De acordo com pt.wedoany.com-Um seminário sobre o projeto de eletrificação de cais foi realizado no edifício UCA-Sea del Lago Marítimo, no Porto de Algeciras, abordando os principais desafios enfrentados pelo porto no avanço da descarbonização. A reunião faz parte do Corredor Marítimo Verde e Digital Panamá-Algeciras, que visa promover o uso de combustíveis alternativos e foi selecionado como projeto emblemático pelo Projeto Global Gateway. Especialistas da Espanha, Panamá e Colômbia participaram das discussões, com foco na análise do quadro regulatório, estado atual da implementação, custos, dificuldades e soluções envolvidas em todo o processo de eletrificação, desde a demanda de eletricidade até a adaptação das embarcações a diferentes rotas.

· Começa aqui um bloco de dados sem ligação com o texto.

(* ===== verification/SystemCalls.v ===== *)
(** * SystemCalls: programs that make system calls

    The kernel is not part of the program: a program is a tree of calls, each followed by
    what is done with the answer, and it is run against any kernel, a function from the calls
    and answers so far to the next answer.  [sockets_after] reads off such a history what the
    manual pages say of the sockets: which are open, and how each is set up. *)
From S2P Require Import Prelude.
From stdpp Require Export strings gmap.

#[local] Open Scope Z_scope.

(** ** Calls and answers *)

(** Where to bind: any interface at a port, or an address that was resolved. *)
Inductive BindAddr := AnyAddress (port : Z) | Resolved (address : Z).
#[export] Instance BindAddr_eq_dec : EqDecision BindAddr.
Proof. solve_decision. Defined.

Inductive SockOpt := TCP_NODELAY | SO_TIMESTAMP | SO_REUSEADDR | IP_ADD_MEMBERSHIP (group : string).
#[export] Instance SockOpt_eq_dec : EqDecision SockOpt.
Proof. solve_decision. Defined.

Inductive Call :=
  | getifaddrs
  | getnameinfo (address : Z)
  | freeifaddrs
  | getaddrinfo (node service : string) (flags family socktype protocol : Z)
  | socket (family type protocol : Z)
  | fcntl_getfl (fd : Z)
  | fcntl_setfl (fd flags : Z)
  | setsockopt (fd : Z) (opt : SockOpt)
  | connect (fd address : Z)
  | bind_to (fd : Z) (addr : BindAddr)
  | listen_on (fd backlog : Z)
  | epoll_create
  | epoll_add (epoll_fd fd : Z)
  | close (fd : Z).

(** An interface: its name, and its family and address if it has one.  A resolved address:
    what to make a socket with, and the address to connect or bind it to. *)
Record IfAddr := mkIfAddr { ifa_name : string; ifa_addr : option (Z * Z) }.
Record AddrInfo := mkAddrInfo {
  ai_family : Z; ai_socktype : Z; ai_protocol : Z; ai_addr : Z
}.

(** [getifaddrs] and [getaddrinfo] answer a code and a list, [getnameinfo] the text it
    writes, the others a number. *)
Definition answer (c : Call) : Type :=
  match c with
  | getifaddrs => Z * list IfAddr
  | getnameinfo _ => string
  | freeifaddrs => unit
  | getaddrinfo _ _ _ _ _ _ => Z * list AddrInfo
  | _ => Z
  end.

Record Event := mkEvent { ev_call : Call; ev_answer : answer ev_call }.

(** ** Programs *)
Inductive Sys (A : Type) :=
  | Done (a : A)
  | Stops (f : Fault)
  | Does (c : Call) (k : answer c → Sys A).
Arguments Done {A} a.
Arguments Stops {A} f.
Arguments Does {A} c k.

#[export] Instance Sys_ret : MRet Sys := @Done.
#[export] Instance Sys_bind : MBind Sys := λ A B g,
  fix go (p : Sys A) : Sys B :=
    match p with
    | Done a => g a
    | Stops f => Stops f
    | Does c k => Does c (λ x, go (k x))
    end.
Definition sys (c : Call) : Sys (answer c) := Does c Done.
Definition sys_assert (cond : bool) : Sys unit := if cond then Done tt else Stops AssertFailed.

Section Run.
Context (kernel : list Event → ∀ c : Call, answer c).
Implicit Types (tr : list Event).

(** The result, and the history with the calls made. *)
Fixpoint run {A} (p : Sys A) (tr : list Event) : Res A * list Event :=
  match p with
  | Done a => (Ok a, tr)
  | Stops f => (Err f, tr)
  | Does c k => let x := kernel tr c in run (k x) (tr ++ [mkEvent c x])
  end.

Lemma run_bind {A B} (p : Sys A) (g : A → Sys B) tr :
  run (p ≫= g) tr =
  match run p tr with
  | (Ok a, tr') => run (g a) tr'
  | (Err f, tr') => (Err f, tr')
  end.
Proof. revert tr. induction p as [a|f|c k IH]; intros tr; [done|done|]. apply IH. Qed.

Lemma run_sys c tr : run (sys c) tr = (Ok (kernel tr c), tr ++ [mkEvent c (kernel tr c)]).
Proof. done. Qed.
Lemma run_assert cond tr :
  run (sys_assert cond) tr = (if cond then Ok tt else Err AssertFailed, tr).
Proof. by destruct cond. Qed.

(** A program only appends to the history. *)
Lemma run_prefix {A} (p : Sys A) tr : tr `prefix_of` (run p tr).2.
Proof.
  revert tr. induction p as [a|f|c k IH]; intros tr; [done|done|]. cbn [run].
  etrans; [|apply IH]. by eexists.
Qed.

(** What a run that goes on has gone through. *)
Lemma run_bind_Ok {A B} (p : Sys A) (g : A → Sys B) tr b tr' :
  run (p ≫= g) tr = (Ok b, tr') ↔ ∃ a tr1, run p tr = (Ok a, tr1) ∧ run (g a) tr1 = (Ok b, tr').
Proof.
  rewrite run_bind. split.
  - destruct (run p tr) as [[a|f] tr1]; [|done]. by exists a, tr1.
  - by intros (a & tr1 & -> & H).
Qed.
Lemma run_assert_Ok cond tr x tr' :
  run (sys_assert cond) tr = (Ok x, tr') ↔ cond = true ∧ tr' = tr.
Proof. rewrite run_assert. destruct x, cond; naive_solver. Qed.
Lemma run_sys_Ok c tr x tr' :
  run (sys c) tr = (Ok x, tr') ↔ x = kernel tr c ∧ tr' = tr ++ [mkEvent c x].
Proof. rewrite run_sys. naive_solver. Qed.
End Run.

(** Programs that only stop at an [ASSERT]. *)
Fixpoint asserts_only {A} (p : Sys A) : Prop :=
  match p with
  | Done _ => True
  | Stops f => f = AssertFailed
  | Does c k => ∀ x, asserts_only (k x)
  end.

Lemma asserts_only_run {A} kernel (p : Sys A) tr f tr' :
  asserts_only p → run kernel p tr = (Err f, tr') → f = AssertFailed.
Proof.
  revert tr. induction p as [a|f'|c k IH]; intros tr Hp Hrun; [done|by injection Hrun as <- _|].
  by eapply IH.
Qed.
Lemma asserts_only_bind {A B} (p : Sys A) (g : A → Sys B) :
  asserts_only p → (∀ a, asserts_only (g a)) → asserts_only (p ≫= g).
Proof.
  intros Hp Hg. induction p as [a|f|c k IH]; [apply Hg|exact Hp|]. intros x. apply IH, Hp.
Qed.
Lemma asserts_only_done {A} (a : A) : asserts_only (Done a).
Proof. done. Qed.
Lemma asserts_only_assert b : asserts_only (sys_assert b).
Proof. by destruct b. Qed.

Create HintDb sys.
#[export] Hint Resolve asserts_only_bind asserts_only_done asserts_only_assert : sys.
#[export] Hint Extern 0 (asserts_only (sys _)) => exact (λ _, I) : sys.

(** Answers that a caller takes for a failure.  [getaddrinfo] never succeeds with an empty
    list, and [connect] never answers 1, though that is what [createSocket] looks for. *)
Definition noticed (e : Event) : bool :=
  match e with
  | mkEvent getifaddrs r => r.1 =? -1
  | mkEvent (getnameinfo _) _ | mkEvent freeifaddrs _ => false
  | mkEvent (getaddrinfo _ _ _ _ _ _) r => negb (r.1 =? 0) || bool_decide (length r.2 = 0%nat)
  | mkEvent (socket _ _ _) x | mkEvent epoll_create x => x <? 0
  | mkEvent (fcntl_getfl _) x | mkEvent (fcntl_setfl _ _) x => x =? -1
  | mkEvent (connect _ _) x => x =? 1
  | mkEvent (setsockopt _ _) x | mkEvent (bind_to _ _) x | mkEvent (listen_on _ _) x
  | mkEvent (epoll_add _ _) x | mkEvent (close _) x => negb (x =? 0)
  end.

(** Programs that do not stop while no failure is noticed; [good] holds of what they then return. *)
Fixpoint succeeds {A} (good : A → Prop) (p : Sys A) : Prop :=
  match p with
  | Done a => good a
  | Stops _ => False
  | Does c k => ∀ x, noticed (mkEvent c x) = false → succeeds good (k x)
  end.

Lemma succeeds_run {A} (good : A → Prop) kernel (p : Sys A) tr r tr' :
  succeeds good p → run kernel p tr = (r, tr') →
  (∃ a, r = Ok a ∧ good a) ∨ ∃ new e, tr' = tr ++ new ∧ e ∈ new ∧ noticed e = true.
Proof.
  revert tr. induction p as [a|f|c k IH]; intros tr Hp Hrun; cbn in *; [|done|].
  - injection Hrun as <- <-. left. by eexists.
  - set (e := mkEvent c (kernel tr c)) in *. destruct (noticed e) eqn:He.
    + right. pose proof (run_prefix kernel (k (kernel tr c)) (tr ++ [e])) as [new Hnew].
      rewrite Hrun in Hnew. cbn in Hnew. exists (e :: new), e. rewrite Hnew, <-app_assoc.
      split_and!; [done|constructor|done].
    + destruct (IH _ _ (Hp _ He) Hrun) as [Hok|(new & e' & -> & Hin & Hf)]; [by left|]. right.
      exists (e :: new), e'. rewrite <-app_assoc. split_and!; [done|by constructor|done].
Qed.
Lemma succeeds_all {A} (good : A → Prop) kernel (p : Sys A) tr :
  (∀ tr c, noticed (mkEvent c (kernel tr c)) = false) → succeeds good p →
  ∃ a tr', run kernel p tr = (Ok a, tr') ∧ good a.
Proof.
  intros Hk. revert tr. induction p as [a|f|c k IH]; intros tr Hp; [by exists a, tr|done|].
  cbn in *. by apply IH, Hp.
Qed.
Lemma succeeds_bind {A B} (good : A → Prop) (goodb : B → Prop) (p : Sys A) (g : A → Sys B) :
  succeeds good p → (∀ a, good a → succeeds goodb (g a)) → succeeds goodb (p ≫= g).
Proof.
  intros Hp Hg. induction p as [a|f|c k IH]; [by apply Hg|done|].
  intros x Hx. by apply IH, Hp.
Qed.
Lemma succeeds_call {B} (good : B → Prop) c (g : answer c → Sys B) :
  (∀ x, noticed (mkEvent c x) = false → succeeds good (g x)) → succeeds good (x ← sys c; g x).
Proof. done. Qed.
Lemma succeeds_assert {B} (good : B → Prop) b (g : unit → Sys B) :
  b = true → succeeds good (g tt) → succeeds good (sys_assert b ≫= g).
Proof. by intros ->. Qed.
Lemma succeeds_weaken {A} (good good' : A → Prop) (p : Sys A) :
  succeeds good p → (∀ a, good a → good' a) → succeeds good' p.
Proof. intros Hp H. induction p as [a|f|c k IH]; [by apply H|done|]. intros x Hx. by apply IH, Hp. Qed.

(** ** What the calls have done *)
Record SockState := mkSockState {
  sk_nonblocking : bool;
  sk_nodelay : bool;
  sk_reuse : bool;
  sk_timestamps : bool;
  sk_connected : option Z;
  sk_bound : option BindAddr;
  sk_backlog : option Z;
  sk_groups : list string
}.
Definition SockState_new : SockState := mkSockState false false false false None None None [].

Definition O_NONBLOCK : Z := 2048.
Definition nonblocking_flags (flags : Z) : bool := negb (Z.land flags O_NONBLOCK =? 0).

Definition set_nonblocking (b : bool) (s : SockState) : SockState :=
  mkSockState b (sk_nodelay s) (sk_reuse s) (sk_timestamps s) (sk_connected s) (sk_bound s)
    (sk_backlog s) (sk_groups s).
Definition set_opt (o : SockOpt) (s : SockState) : SockState :=
  match o with
  | TCP_NODELAY => mkSockState (sk_nonblocking s) true (sk_reuse s) (sk_timestamps s)
      (sk_connected s) (sk_bound s) (sk_backlog s) (sk_groups s)
  | SO_REUSEADDR => mkSockState (sk_nonblocking s) (sk_nodelay s) true (sk_timestamps s)
      (sk_connected s) (sk_bound s) (sk_backlog s) (sk_groups s)
  | SO_TIMESTAMP => mkSockState (sk_nonblocking s) (sk_nodelay s) (sk_reuse s) true
      (sk_connected s) (sk_bound s) (sk_backlog s) (sk_groups s)
  | IP_ADD_MEMBERSHIP group => mkSockState (sk_nonblocking s) (sk_nodelay s) (sk_reuse s)
      (sk_timestamps s) (sk_connected s) (sk_bound s) (sk_backlog s) (group :: sk_groups s)
  end.
Definition set_connected (a : Z) (s : SockState) : SockState :=
  mkSockState (sk_nonblocking s) (sk_nodelay s) (sk_reuse s) (sk_timestamps s) (Some a)
    (sk_bound s) (sk_backlog s) (sk_groups s).
Definition set_bound (a : BindAddr) (s : SockState) : SockState :=
  mkSockState (sk_nonblocking s) (sk_nodelay s) (sk_reuse s) (sk_timestamps s)
    (sk_connected s) (Some a) (sk_backlog s) (sk_groups s).
Definition set_backlog (n : Z) (s : SockState) : SockState :=
  mkSockState (sk_nonblocking s) (sk_nodelay s) (sk_reuse s) (sk_timestamps s)
    (sk_connected s) (sk_bound s) (Some n) (sk_groups s).

(** A call that fails answers -1 and changes nothing. *)
Definition sock_step (m : gmap Z SockState) (e : Event) : gmap Z SockState :=
  match e with
  | mkEvent (socket _ _ _) fd => if fd =? -1 then m else <[fd := SockState_new]> m
  | mkEvent (fcntl_getfl fd) flags =>
      if flags =? -1 then m else alter (set_nonblocking (nonblocking_flags flags)) fd m
  | mkEvent (fcntl_setfl fd flags) rc =>
      if rc =? -1 then m else alter (set_nonblocking (nonblocking_flags flags)) fd m
  | mkEvent (setsockopt fd o) rc => if rc =? -1 then m else alter (set_opt o) fd m
  | mkEvent (connect fd a) rc => if rc =? 0 then alter (set_connected a) fd m else m
  | mkEvent (bind_to fd a) rc => if rc =? 0 then alter (set_bound a) fd m else m
  | mkEvent (listen_on fd n) rc => if rc =? 0 then alter (set_backlog n) fd m else m
  | mkEvent (close fd) rc => if rc =? 0 then delete fd m else m
  | _ => m
  end.
Definition sockets_after (tr : list Event) : gmap Z SockState := foldl sock_step ∅ tr.

Lemma sockets_after_snoc tr e : sockets_after (tr ++ [e]) = sock_step (sockets_after tr) e.
Proof. unfold sockets_after. by rewrite foldl_app. Qed.

(** Where every [connect] fails no socket is connected. *)
Definition none_connected (m : gmap Z SockState) : Prop :=
  map_Forall (λ _ s, sk_connected s = None) m.

Lemma alter_none_connected f fd m : none_connected m →
  (∀ s, sk_connected (f s) = sk_connected s) → none_connected (alter f fd m).
Proof.
  intros Hm Hf i s. destruct (decide (i = fd)) as [->|Hne].
  - rewrite lookup_alter_eq. intros (s' & Hs' & ->)%fmap_Some. rewrite Hf. by apply (Hm fd).
  - rewrite lookup_alter_ne by done. apply Hm.
Qed.

Lemma run_none_connected {A} (kernel : list Event → ∀ c : Call, answer c) (p : Sys A) tr r tr' :
  (∀ tr fd a, (kernel tr (connect fd a) : Z) ≠ 0) → none_connected (sockets_after tr) →
  run kernel p tr = (r, tr') → none_connected (sockets_after tr').
Proof.
  intros Hc. revert tr. induction p as [a|f|c k IH]; intros tr Htr Hrun;
    [by injection Hrun as _ <-|by injection Hrun as _ <-|].
  eapply IH, Hrun. rewrite sockets_after_snoc. destruct c; cbn [sock_step]; try done;
    try case_match eqn:Hx; try done; try (by apply alter_none_connected; [|intros []]).
  - by apply map_Forall_insert_2.
  - apply alter_none_connected; [done|]. by intros []; destruct opt.
  - apply Z.eqb_eq in Hx. by destruct (Hc tr fd address).
  - by apply map_Forall_delete.
Qed.

(** Calls that are not about a socket. *)
Definition keeps_sockets {A} (p : Sys A) : Prop :=
  ∀ kernel tr r tr', run kernel p tr = (r, tr') → sockets_after tr' = sockets_after tr.

Lemma keeps_done {A} (a : A) : keeps_sockets (Done a).
Proof. by intros kernel tr r tr' [= _ <-]. Qed.
Lemma keeps_sys c : (∀ m x, sock_step m (mkEvent c x) = m) → keeps_sockets (sys c).
Proof. intros H kernel tr r tr' [= _ <-]. by rewrite sockets_after_snoc, H. Qed.
Lemma keeps_bind {A B} (p : Sys A) (g : A → Sys B) :
  keeps_sockets p → (∀ a, keeps_sockets (g a)) → keeps_sockets (p ≫= g).
Proof.
  intros Hp Hg kernel tr r tr'. rewrite run_bind. destruct (run kernel p tr) as [[a|f] tr1] eqn:E.
  - intros H. by rewrite (Hg a _ _ _ _ H), (Hp _ _ _ _ E).
  - intros [= _ <-]. by eapply Hp.
Qed.
#[export] Hint Resolve keeps_done keeps_sys keeps_bind : sys.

O presidente da Autoridade Portuária de Algeciras (APBA), Gerardo Landaluce, afirmou que a descarbonização do setor marítimo através da eletrificação é uma revolução que requer colaboração, envolvendo os setores público e privado. A especialista em descarbonização da Autoridade do Canal do Panamá, Beatriz González, destacou a importância da aliança com Algeciras e o compromisso de atingir emissões líquidas zero até 2050. O diretor da Câmara Marítima do Panamá, Gerardo Bosque, enfatizou a necessidade de esforços conjuntos para implementar projetos de descarbonização. A responsável pelos Serviços Comerciais da Puertos del Estado, Verónica Verdesoto, indicou que a tecnologia Onshore Power Supply (OPS) está quase concluída e será implementada com segurança até 2030, de acordo com a regulamentação europeia. A reunião também impulsionou o processo de eletrificação portuária baseado em energias renováveis, com o objetivo de alcançar zero emissões em toda a logística portuária até 2050.
O responsável pelo planeamento de instalações elétricas da APBA, Francisco Iglesias, apresentou os progressos da eletrificação no Porto de Algeciras, incluindo projetos de ligação à rede elétrica de alta tensão (capacidade total atual de 114 MVA, que se estenderá até 2030), planos futuros para aumentar a capacidade da zona portuária para 144 MVA, a fim de satisfazer as necessidades de descarbonização, projetos para alcançar autonomia energética em caso de falha de energia, e o aumento da geração de energia solar no porto para perto de 3 megawatts. A rota Tarifa-Tánger Ciudad, que se tornará a primeira rota marítima verde intercontinental, foi o foco das atenções. José Poblet, da Cotenaval, afirmou que, até 2027, os primeiros ferries elétricos rápidos, construídos pela Balearia no estaleiro Armón, em Gijón, operarão entre Espanha e Marrocos. Estes ferries foram especificamente concebidos e adaptados para as condições desta rota, que opera 24 horas por dia durante o pico do verão, com tempo de carregamento muito limitado para as embarcações. O investimento total do projeto ultrapassa os 167 milhões de dólares, abrangendo soluções para as embarcações, instalações de carregamento e pontos de fornecimento em Tarifa e Tânger.
Os progressos da eletrificação na APM Terminals Algeciras, TTI Algeciras, H2 Tractor da EVO e na implementação da OPS no Panamá foram outros tópicos discutidos antes de os participantes se deslocarem, à tarde, para Cádiz, para visitar as instalações de OPS já em funcionamento no terminal de cruzeiros. Este seminário foi organizado pela APBA em conjunto com o Canal do Panamá, a Autoridade Portuária de Cádiz (APBC), a Puertos del Estado (OPPE) e a Universidade de Cádiz (UCA), contando com o apoio financeiro da Comissão Europeia através da Estratégia Global Gateway.